* [Task statement] In the material below, find each line holding the string "when" and copy it.

* [Recorded data]
* * * * * * * * *

(** ** The engine as created *)

(** X6: a new engine has no registry entry, no stored state and has called
    nobody. Without [loadWithoutItems] its queue is empty and no timer is
    armed, so that the environment alone never makes it load; with
    [loadWithoutItems] the sentinel is queued behind one timer with the
    configured delay, and when that timer fires the loader is called once,
    with no identifier, and no observer is called. *)
Theorem createBatchLoader_initial (loader : Loader T) (options : PartialOptions)
    (events : list (Op T)) :
  let e := createBatchLoader loader options in
  subscriptions e = ∅ ∧ itemStates e = ∅ ∧ calls e = [] ∧
  loaderCalls e = [] ∧ pending e = [] ∧
  optionsWithDefaultValues e = withDefaultValues options ∧
  if loadWithoutItems (withDefaultValues options)
  then currentQueue e = [None] ∧
       timers e = [(1, debounce (withDefaultValues options))] ∧
       currentTimeout e = Some 1 ∧
       ∃ e', timerFires 1 e = Some e' ∧
             loaderCalls e' = [[]] ∧ calls e' = [] ∧ itemStates e' = ∅ ∧
             currentQueue e' = [] ∧ timers e' = []
  else currentQueue e = [] ∧ timers e = [] ∧
       (Forall (λ op, isEvent op = true) events → run getId events e = e).
Proof.
  unfold createBatchLoader. cbn [optionsWithDefaultValues].
  destruct (loadWithoutItems (withDefaultValues options)) eqn:Hlwi.
  - simpl. repeat split.
    unfold timerFires. simpl.
    eexists. split; [reflexivity|].
    unfold timerCallback. simpl. destruct (loader []); by repeat split.
  - simpl. repeat split. intros Hevents. by apply events_idle.
Qed.

(** ** The disposer *)

Lemma unsubscribe_registered (e : Engine T) id callback callbacks :
  subscriptions e !! id = Some callbacks →
  unsubscribe id callback e =
    Returned ()
      (if bool_decide (length (filter (λ c, c ≠ callback) callbacks) = 0)
          && negb (keepCache (optionsWithDefaultValues e))
       then set_itemStates (delete id (itemStates e))
              (set_subscriptions (delete id (subscriptions e)) e)
       else set_subscriptions
              (<[id := filter (λ c, c ≠ callback) callbacks]> (subscriptions e)) e).
Proof.
  intros Hsub. unfold unsubscribe. rewrite Hsub. simpl.
  destruct (_ && _); [|done].
  by rewrite delete_insert_eq.
Qed.

(** X7: the disposer returns exactly when [id] has a registry entry. It then
    removes every registration of [callback] for [id], however often it was
    subscribed, keeps the other observers of [id] in their order, and leaves
    the entries and states of the other identifiers, the queue, the timers
    and the awaited loads as they are; it calls nobody. The state of [id]
    itself goes only when the entry goes. *)
Theorem unsubscribe_removes_callback (e : Engine T) (id : string)
    (callback : ItemCallback) :
  match subscriptions e !! id with
  | None => unsubscribe id callback e = Threw e
  | Some callbacks =>
      ∃ e', unsubscribe id callback e = Returned () e' ∧
        ¬ listening id callback e' ∧
        (subscriptions e' !! id = Some (filter (λ c, c ≠ callback) callbacks) ∧
         itemStates e' !! id = itemStates e !! id ∨
         filter (λ c, c ≠ callback) callbacks = [] ∧
         keepCache (optionsWithDefaultValues e) = false ∧
         subscriptions e' !! id = None ∧ itemStates e' !! id = None) ∧
        (∀ id', id' ≠ id →
           subscriptions e' !! id' = subscriptions e !! id' ∧
           itemStates e' !! id' = itemStates e !! id') ∧
        currentQueue e' = currentQueue e ∧ timers e' = timers e ∧
        currentTimeout e' = currentTimeout e ∧ pending e' = pending e ∧
        calls e' = calls e
  end.
Proof.
  destruct (subscriptions e !! id) as [callbacks|] eqn:Hsub.
  - rewrite (unsubscribe_registered _ _ _ _ Hsub). eexists. split; [reflexivity|].
    set (remaining := filter (λ c, c ≠ callback) callbacks).
    assert (callback ∉ remaining) as Hgone.
    { intros Hin. by apply list_elem_of_filter in Hin as [? _]. }
    destruct (bool_decide (length remaining = 0)) eqn:Hlen;
      [destruct (keepCache (optionsWithDefaultValues e)) eqn:Hkeep|];
      unfold listening; simpl.
    + repeat split; try done.
      * intros (cbs & Hcbs & Hin). rewrite lookup_insert_eq in Hcbs. congruence.
      * left. by rewrite lookup_insert_eq.
      * by rewrite lookup_insert_ne.
    + apply bool_decide_eq_true in Hlen. apply nil_length_inv in Hlen.
      repeat split; try done.
      * intros (cbs & Hcbs & Hin). by rewrite lookup_delete_eq in Hcbs.
      * right. by rewrite !lookup_delete_eq.
      * by rewrite lookup_delete_ne.
      * by rewrite lookup_delete_ne.
    + repeat split; try done.
      * intros (cbs & Hcbs & Hin). rewrite lookup_insert_eq in Hcbs. congruence.
      * left. by rewrite lookup_insert_eq.
      * by rewrite lookup_insert_ne.
  - unfold unsubscribe. by rewrite Hsub.
Qed.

* * * * * * * * *

* [Result below]
    configured delay, and when that timer fires the loader is called once,
(** X7: the disposer returns exactly when [id] has a registry entry. It then
    itself goes only when the entry goes. *)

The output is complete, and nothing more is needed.